Generation Snowflake: Percentage Of Young Adults Living With Their Parents Hasn’t Been This High Since 1940

Thursday, December 22, 2016
By Paul Martin

By Michael Snyder
TheEconomicCollapseBlog.com
December 21st, 2016

Have we failed this generation of young adults by not equipping them to be able to handle the harsh realities of the real world? According to the Wall Street Journal, the percentage of Americans in the 18 to 34-year-old age bracket that are currently living with their parents hasn’t been this high in 75 years. At this point nearly 40 percent of our young adults in that age range are living at home, and many are concerned that this could have some alarming implications for the future of our nation.

In the United States today, more than 60 million people live in multi-generational households, and it is a good thing to have a tight family. But at some point young adults need to learn how to live their own independent lives, and in millions of cases this independence is being delayed or is never happening at all.

There are many factors involved in this trend. First of all, there is truly a lack of good jobs despite what we are being told about an “economic recovery”. Millions of young adults are graduating from college only to discover that there is a very limited number of good jobs available for our college graduates. So some college graduates are able to secure the types of jobs that they were hoping for, but millions of others are not.

Normally when a recession ends, the percentage of young adults living with their parents starts to go back down. But this has not happened this time around. Instead, the percentage of young adults that live at home has just continued to rise…

The trend runs counter to that of previous economic cycles, when after a recession-related spike, the number of younger Americans living with relatives declined as the economy improved.

The result is that there is far less demand for housing than would be expected for the millennial generation, now the largest in U.S. history.

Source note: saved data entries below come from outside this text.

Lemma labels_on_assistant_messages_witness :
  messages (initialState 1757541000000) `prefix_of` messages (ui rejectedWorld) ∧
  ∀ m, m ∈ messages (ui rejectedWorld) →
    (is_Some (providerLabel m) ↔ Msg.sender m = ai) ∧
    (is_Some (providerLabel m) ↔ bubbleSide m = lit "justify-start") ∧
    (Msg.sender m = user → Msg.department m = None).
Proof.
  apply (labels_on_assistant_messages 1757541000000
           [TypeInput (lit " hi"); PressEnter sampleClock; ClickQuick 1;
            Settle 0 (Reject TypeError) sampleClock]
           rejectedWorld).
  reflexivity.
Defined.

(** ** Turns under the enabled controls *)

Lemma alternating_snoc (l : list ChatMessage) (m : ChatMessage) (b : bool) :
  alternating l = true →
  (fromUser <$> last l) = Some b →
  fromUser m = negb b →
  alternating (l ++ [m]) = true.
Proof.
  induction l as [|a l IH]; [reflexivity|].
  destruct l as [|a' l].
  - simpl. intros _ [= Ha] Hm. rewrite Ha, Hm.
    destruct b; reflexivity.
  - intros Halt Hlast Hm.
    change (alternating ((a :: a' :: l) ++ [m]))
      with (negb (Bool.eqb (fromUser a) (fromUser a'))
            && alternating ((a' :: l) ++ [m])).
    change (alternating (a :: a' :: l))
      with (negb (Bool.eqb (fromUser a) (fromUser a')) && alternating (a' :: l))
      in Halt.
    apply andb_true_iff in Halt as [Hh Ht]. rewrite Hh. simpl.
    apply IH; [exact Ht | exact Hlast | exact Hm].
Qed.

Lemma fmap_last_snoc (l : list ChatMessage) (m : ChatMessage) :
  (fromUser <$> last (l ++ [m])) = Some (fromUser m).
Proof. rewrite last_snoc. reflexivity. Qed.

Lemma in_turns_append (w w' : World) (m : ChatMessage) :
  InTurns w → TurnInv w' →
  messages (ui w') = messages (ui w) ++ [m] →
  fromUser m = negb (awaiting w) →
  awaiting w' = negb (awaiting w) →
  InTurns w'.
Proof.
  intros (_ & Halt & Hlast & Hodd) Hi Hm Hf Ha.
  split; [exact Hi|]. rewrite Hm. split; [|split].
  - eapply alternating_snoc; eauto.
  - rewrite fmap_last_snoc, Hf, Ha. reflexivity.
  - rewrite length_app, Ha, Nat.add_comm. simpl.
    rewrite Nat.odd_succ, <- Nat.negb_odd, Hodd. reflexivity.
Qed.

Lemma in_turns_same (w w' : World) :
  InTurns w → TurnInv w' →
  messages (ui w') = messages (ui w) →
  awaiting w' = awaiting w →
  InTurns w'.
Proof.
  intros (_ & Halt & Hlast & Hodd) Hi Hm Ha.
  split; [exact Hi|]. rewrite Hm, Ha. auto.
Qed.

Lemma in_turns_step (w : World) (ev : Event) (w' : World) :
  InTurns w → enabled (ui w) ev = true → step w ev = Some w' → InTurns w'.
Proof.
  intros Hin En H. pose proof Hin as (Hi & _).
  pose proof (turn_inv_step w ev w' Hi En H) as Hi'.
  assert (Hquiet : ∀ c, quietCall c = true → InTurns (setState w c)).
  { intros c Hc. apply (in_turns_same w); [exact Hin | | |].
    - apply (turn_inv_same w); [exact Hi | reflexivity|].
      destruct c; try discriminate Hc; reflexivity.
    - destruct c; try discriminate Hc; reflexivity.
    - reflexivity. }
  assert (Hsend : ∀ clk, isLoading (ui w) = false → InTurns (invoke w clk)).
  { intros clk Hl. pose proof (turn_inv_idle w Hi Hl) as Hp.
    destruct (truthy (trim (inputMessage (ui w)))) eqn:Hb.
    - eapply (in_turns_append w);
        [exact Hin | apply turn_inv_invoke; assumption | | |].
      + rewrite (invoke_nonblank w clk Hb). reflexivity.
      + unfold awaiting. rewrite Hp. reflexivity.
      + rewrite (invoke_nonblank w clk Hb). unfold awaiting. simpl.
        rewrite Hp. reflexivity.
    - rewrite (invoke_blank w clk Hb). exact Hin. }
  destruct ev as [v | clk | clk | i | q | l | i x clk].
  - simpl in H. apply (inj Some) in H. subst w'. apply Hquiet. reflexivity.
  - simpl in H, En. apply (inj Some) in H. subst w'. apply Hsend.
    destruct (isLoading (ui w)); [discriminate En | reflexivity].
  - simpl in H, En. apply (inj Some) in H. subst w'. apply Hsend.
    destruct (isLoading (ui w)); [|reflexivity].
    rewrite orb_true_r in En. discriminate En.
  - simpl in H. destruct (quickActions !! i) as [question|]; simpl in H;
      [|discriminate].
    apply (inj Some) in H. subst w'. apply Hquiet. reflexivity.
  - simpl in H. apply (inj Some) in H. subst w'. apply Hquiet. reflexivity.
  - simpl in H. apply (inj Some) in H. subst w'. apply Hquiet. reflexivity.
  - assert (Hp : ∃ p, pending w = [p] ∧ TurnHandler p ∧ i = 0%nat).
    { simpl in H. unfold TurnInv in Hi.
      destruct (pending w) as [|p [|p' rest]] eqn:Ep.
      - rewrite lookup_nil in H. discriminate H.
      - destruct i as [|i]; [|rewrite lookup_cons_ne_0, lookup_nil in H by lia;
                                discriminate H].
        exists p. destruct Hi as [_ Hh]. auto.
      - contradiction. }
    destruct Hp as (p & Ep & Hh & ->).
    assert (Hf : Forall TurnHandler (pending w))
      by (rewrite Ep; constructor; [exact Hh | constructor]).
    assert (Ha : awaiting w = true) by (unfold awaiting; rewrite Ep; reflexivity).
    destruct (settle_settled w 0 x clk w' Hf H)
      as [j r resp Hj E | j p' r now reply ts dept Hj E | j p' r e now ts Hj E].
    + apply (in_turns_same w); [exact Hin | exact Hi' | subst w'; reflexivity|].
      rewrite Ha. subst w'. unfold awaiting. simpl.
      destruct (delete j (pending w)); reflexivity.
    + assert (j = 0%nat) as ->.
      { rewrite Ep in Hj. apply lookup_lt_Some in Hj. simpl in Hj. lia. }
      eapply (in_turns_append w);
        [exact Hin | exact Hi' | subst w'; reflexivity | |].
      * rewrite Ha. reflexivity.
      * subst w'. unfold awaiting. simpl. rewrite Ep. reflexivity.
    + assert (j = 0%nat) as ->.
      { rewrite Ep in Hj. apply lookup_lt_Some in Hj. simpl in Hj. lia. }
      eapply (in_turns_append w);
        [exact Hin | exact Hi' | subst w'; reflexivity | |].
      * rewrite Ha. reflexivity.
      * subst w'. unfold awaiting. simpl. rewrite Ep. reflexivity.
Qed.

The number of adults under age 30 has increased by 5 million over the last decade, but the number of households for that age group grew by just 200,000 over the same period, according to the Harvard Joint Center for Housing Studies.

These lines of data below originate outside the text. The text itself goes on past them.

(** C7: with [CUDA_HOME] unset the version probe raises its assertion
    error at once, before it launches anything; the call of [setup] then
    ends with an exception, and by that point no glob has been performed:
    the only operation is the opening of the version file.  When that file
    yields a version the exception is the assertion error of the probe. *)
Theorem cuda_home_unset_fails_before_glob (depth : nat) (w : World) :
  CUDA_HOME w = None ->
  get_nvcc_cuda_version w = ([], Raise (AssertionError "CUDA_HOME is not set"))
  /\ (exists e, result (setup_call depth w) = Raise e)
  /\ Forall (fun ev => is_glob ev = false) (trace (setup_call depth w))
  /\ (forall base,
        result (find_version w (get_path w [LIBRARY_NAME; "__init__.py"])) = Ok base ->
        result (setup_call depth w) = Raise (AssertionError "CUDA_HOME is not set")).
Proof.
  intros Hhome.
  destruct (get_version_unset w Hhome) as [Ht Hr].
  set (init := get_path w [LIBRARY_NAME; "__init__.py"]) in *.
  assert (Hsetup : trace (setup_call depth w) = [EvOpen init]
                   /\ result (setup_call depth w) =
                      match result (find_version w init) with
                      | Ok _ => Raise (AssertionError "CUDA_HOME is not set")
                      | Raise e => Raise e
                      | Deeper => Deeper
                      end).
  { unfold setup_call. rewrite trace_bind, result_bind, Ht, Hr.
    destruct (result (find_version w init)); auto. }
  destruct Hsetup as [Hst Hsr].
  split; [|split; [|split]].
  - unfold get_nvcc_cuda_version. rewrite Hhome. reflexivity.
  - rewrite Hsr. pose proof (find_version_not_deeper w init) as Hnd.
    destruct (result (find_version w init)); [eauto|eauto|congruence].
  - rewrite Hst. repeat constructor.
  - intros base Hbase. rewrite Hsr, Hbase. reflexivity.
Qed.

Lemma cuda_home_unset_witness :
  get_nvcc_cuda_version (with_cuda_home None sample_world)
  = ([], Raise (AssertionError "CUDA_HOME is not set")).
Proof.
  exact (proj1 (cuda_home_unset_fails_before_glob
                  3 (with_cuda_home None sample_world) eq_refl)).
Defined.

(** ** What a glob for a file extension returns *)

Lemma fnmatch_star pat n :
  Glob.fnmatch (String "*" pat) n =
  Glob.fnmatch pat n
  || match n with
     | EmptyString => false
     | String _ n' => Glob.fnmatch (String "*" pat) n'
     end.
Proof. destruct n; reflexivity. Qed.

Lemma fnmatch_star_suffix pat n :
  Glob.fnmatch (String "*" pat) n = true ->
  exists pre suf, n = pre +:+ suf /\ Glob.fnmatch pat suf = true.
Proof.
  induction n as [|c n IH]; rewrite fnmatch_star; intros H.
  - rewrite orb_false_r in H. exists "", "". auto.
  - apply orb_true_iff in H as [H|H].
    + exists "", (String c n). auto.
    + destruct (IH H) as (pre & suf & -> & Hs).
      exists (String c pre), suf. auto.
Qed.

Lemma fnmatch_plain_cons c pat n :
  c <> "*"%char -> c <> "?"%char ->
  Glob.fnmatch (String c pat) n =
  match n with
  | String d n' => PyStr.chr_eqb c d && Glob.fnmatch pat n'
  | EmptyString => false
  end.
Proof.
  intros Hs Hq.
  destruct c as [[] [] [] [] [] [] [] []]; try reflexivity; congruence.
Qed.

(** A pattern without wildcards matches itself only. *)
Lemma fnmatch_plain pat n :
  mem_chr "*" pat = false -> mem_chr "?" pat = false ->
  Glob.fnmatch pat n = true -> n = pat.
Proof.
  revert n. induction pat as [|c pat IH]; intros n Hs Hq.
  - simpl. intros H%String.eqb_eq. exact H.
  - simpl in Hs, Hq.
    apply orb_false_iff in Hs as [Hs1%chr_eqb_neq Hs2].
    apply orb_false_iff in Hq as [Hq1%chr_eqb_neq Hq2].
    rewrite fnmatch_plain_cons by congruence.
    destruct n as [|d n]; [discriminate|].
    intros [->%chr_eqb_eq Hn]%andb_true_iff.
    f_equal. apply IH; assumption.
Qed.

Lemma join_endswith dir n p :
  PyStr.endswith n p = true -> PyStr.endswith (OsPath.join dir [n]) p = true.
Proof.
  intros H. unfold OsPath.join, OsPath.join2. simpl.
  destruct (PyStr.startswith n "/"); [exact H|].
  destruct (_ || _); repeat apply endswith_app; exact H.
Qed.

Lemma fnmatch_star_endswith ext n :
  mem_chr "*" ext = false -> mem_chr "?" ext = false ->
  Glob.fnmatch (String "*" ext) n = true -> PyStr.endswith n ext = true.
Proof.
  intros Hs Hq Hm.
  destruct (fnmatch_star_suffix _ _ Hm) as (pre & suf & -> & Hsuf).
  apply (fnmatch_plain _ _ Hs Hq) in Hsuf as ->.
  apply endswith_app, endswith_refl.
Qed.

Lemma glob1_elem entries pattern n :
  n ∈ Glob.glob1 entries pattern ->
  Glob.fnmatch pattern n = true
  /\ exists names, entries = Some names /\ n ∈ names.
Proof.
  unfold Glob.glob1. intros [Hm Hn]%list_elem_of_filter. split; [exact Hm|].
  destruct entries as [names|]; simpl in Hn.
  - exists names. split; [reflexivity|].
    destruct (Glob.ishidden pattern); [exact Hn|].
    apply list_elem_of_filter in Hn as [_ Hn]. exact Hn.
  - destruct (Glob.ishidden pattern); inversion Hn.
Qed.

Lemma globbed_cpp w x :
  x ∈ globbed w "flute/csrc/*.cpp" -> PyStr.endswith x ".cpp" = true.
Proof.
  unfold_source_glob.
  intros (n & <- & [Hn _]%list_elem_of_In%glob1_elem)%list_elem_of_In%in_map_iff.
  apply join_endswith, fnmatch_star_endswith; auto.
Qed.

Lemma globbed_cu w x :
  x ∈ globbed w "flute/csrc/*.cu" -> PyStr.endswith x ".cu" = true.
Proof.
  unfold_source_glob.
  intros (n & <- & [Hn _]%list_elem_of_In%glob1_elem)%list_elem_of_In%in_map_iff.
  apply join_endswith, fnmatch_star_endswith; auto.
Qed.

(** A directory without an entry that ends in the extension, or one that
    cannot be listed, has an empty glob. *)
Lemma globbed_cpp_nil w :
  (forall names, listdir w !! "flute/csrc" = Some names ->
                 Forall (fun n => PyStr.endswith n ".cpp" = false) names) ->
  globbed w "flute/csrc/*.cpp" = [].
Proof.
  intros Hdir. apply elem_of_nil_inv. intros x. unfold_source_glob.
  intros (n & _ & [Hm (names & Hl & Hn)]%list_elem_of_In%glob1_elem)%list_elem_of_In%in_map_iff.
  specialize (Hdir names Hl). rewrite Forall_forall in Hdir.
  apply fnmatch_star_endswith in Hm; [|reflexivity..].
  rewrite (Hdir n Hn) in Hm. discriminate.
Qed.

Lemma globbed_cu_nil w :
  (forall names, listdir w !! "flute/csrc" = Some names ->
                 Forall (fun n => PyStr.endswith n ".cu" = false) names) ->
  globbed w "flute/csrc/*.cu" = [].
Proof.
  intros Hdir. apply elem_of_nil_inv. intros x. unfold_source_glob.
  intros (n & _ & [Hm (names & Hl & Hn)]%list_elem_of_In%glob1_elem)%list_elem_of_In%in_map_iff.
  specialize (Hdir names Hl). rewrite Forall_forall in Hdir.
  apply fnmatch_star_endswith in Hm; [|reflexivity..].
  rewrite (Hdir n Hn) in Hm. discriminate.
Qed.

Lemma endswith_cpp_not_cu x :
  PyStr.endswith x ".cpp" = true -> PyStr.endswith x ".cu" = true -> False.
Proof.
  intros H1%endswith_last_chr H2%endswith_last_chr; [|discriminate..].
  rewrite H1 in H2. discriminate.
Qed.

(** ** The extension descriptor *)

Lemma get_extensions_run w :
  exists ext,
    get_extensions w
    = ([EvGlob "flute/csrc/*.cpp"; EvGlob "flute/csrc/*.cu"], Ok [ext])
    /\ ext_name ext = "flute._C"
    /\ sources ext = globbed w "flute/csrc/*.cpp" ++ globbed w "flute/csrc/*.cu".
Proof. eexists. split; [reflexivity|]. split; reflexivity. Qed.

(** C6: when both globs of the source directory match nothing,
    [get_extensions] raises nothing and returns one extension descriptor
    whose list of sources is empty; and both globs match nothing when the
    directory cannot be listed or has no entry that ends in [.cpp] or in
    [.cu]. *)
Theorem get_extensions_no_sources (w : World) :
  (globbed w "flute/csrc/*.cpp" = [] ->
   globbed w "flute/csrc/*.cu" = [] ->
   exists ext, result (get_extensions w) = Ok [ext] /\ sources ext = [])
  /\ ((forall names,
         listdir w !! "flute/csrc" = Some names ->
         Forall (fun n => PyStr.endswith n ".cpp" = false
                          /\ PyStr.endswith n ".cu" = false) names) ->
      globbed w "flute/csrc/*.cpp" = [] /\ globbed w "flute/csrc/*.cu" = []).
Proof.
  split.
  - intros Hcpp Hcu. destruct (get_extensions_run w) as (ext & Hrun & _ & Hsrc).
    exists ext. rewrite Hrun, Hsrc, Hcpp, Hcu. auto.
  - intros Hdir. split; [apply globbed_cpp_nil | apply globbed_cu_nil];
      intros names Hl; specialize (Hdir names Hl);
      eapply Forall_impl; [exact Hdir | intros n [? ?]; assumption
                          | exact Hdir | intros n [? ?]; assumption].
Qed.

Another major factor in all of this is the fact that Americans are getting married later in life than ever before and they are having fewer kids than previous generations.

In the old days, people got married young and they set up their own households even if they were dirt poor. But these days we have hordes of single young adults that are perfectly content to sit at home and sponge off of Mommy and Daddy.

There seems to be a real lack of toughness to this generation of young adults, and many that have perceived this lack of toughness have resorted to referring to them as “Generation Snowflake”. Over the past 12 months this term has become so common that the Guardian has dubbed it “the defining insult of 2016″…

Until very recently, to call someone a snowflake would have involved the word “generation”, too, as it was typically used to describe, or insult, a person in their late teens or early 20s. At the start of November, the Collins English Dictionary added “snowflake generation” to its words of the year list, where it sits alongside other vogue-ish new additions such as “Brexit” and “hygge”. The Collins definition is as follows: “The young adults of the 2010s, viewed as being less resilient and more prone to taking offence than previous generations”. Depending on what you read, being part of the “snowflake generation” may be as benign as taking selfies or talking about feelings too much, or it may infer a sense of entitlement, an untamed narcissism, or a form of identity politics that is resistant to free speech.

The phrase came to prominence in the UK at the beginning of 2016, after Claire Fox, director of the thinktank Institute of Ideas, used it in her book I Find That Offensive to address a generation of young people whom she calls “easily offended and thin-skinned”.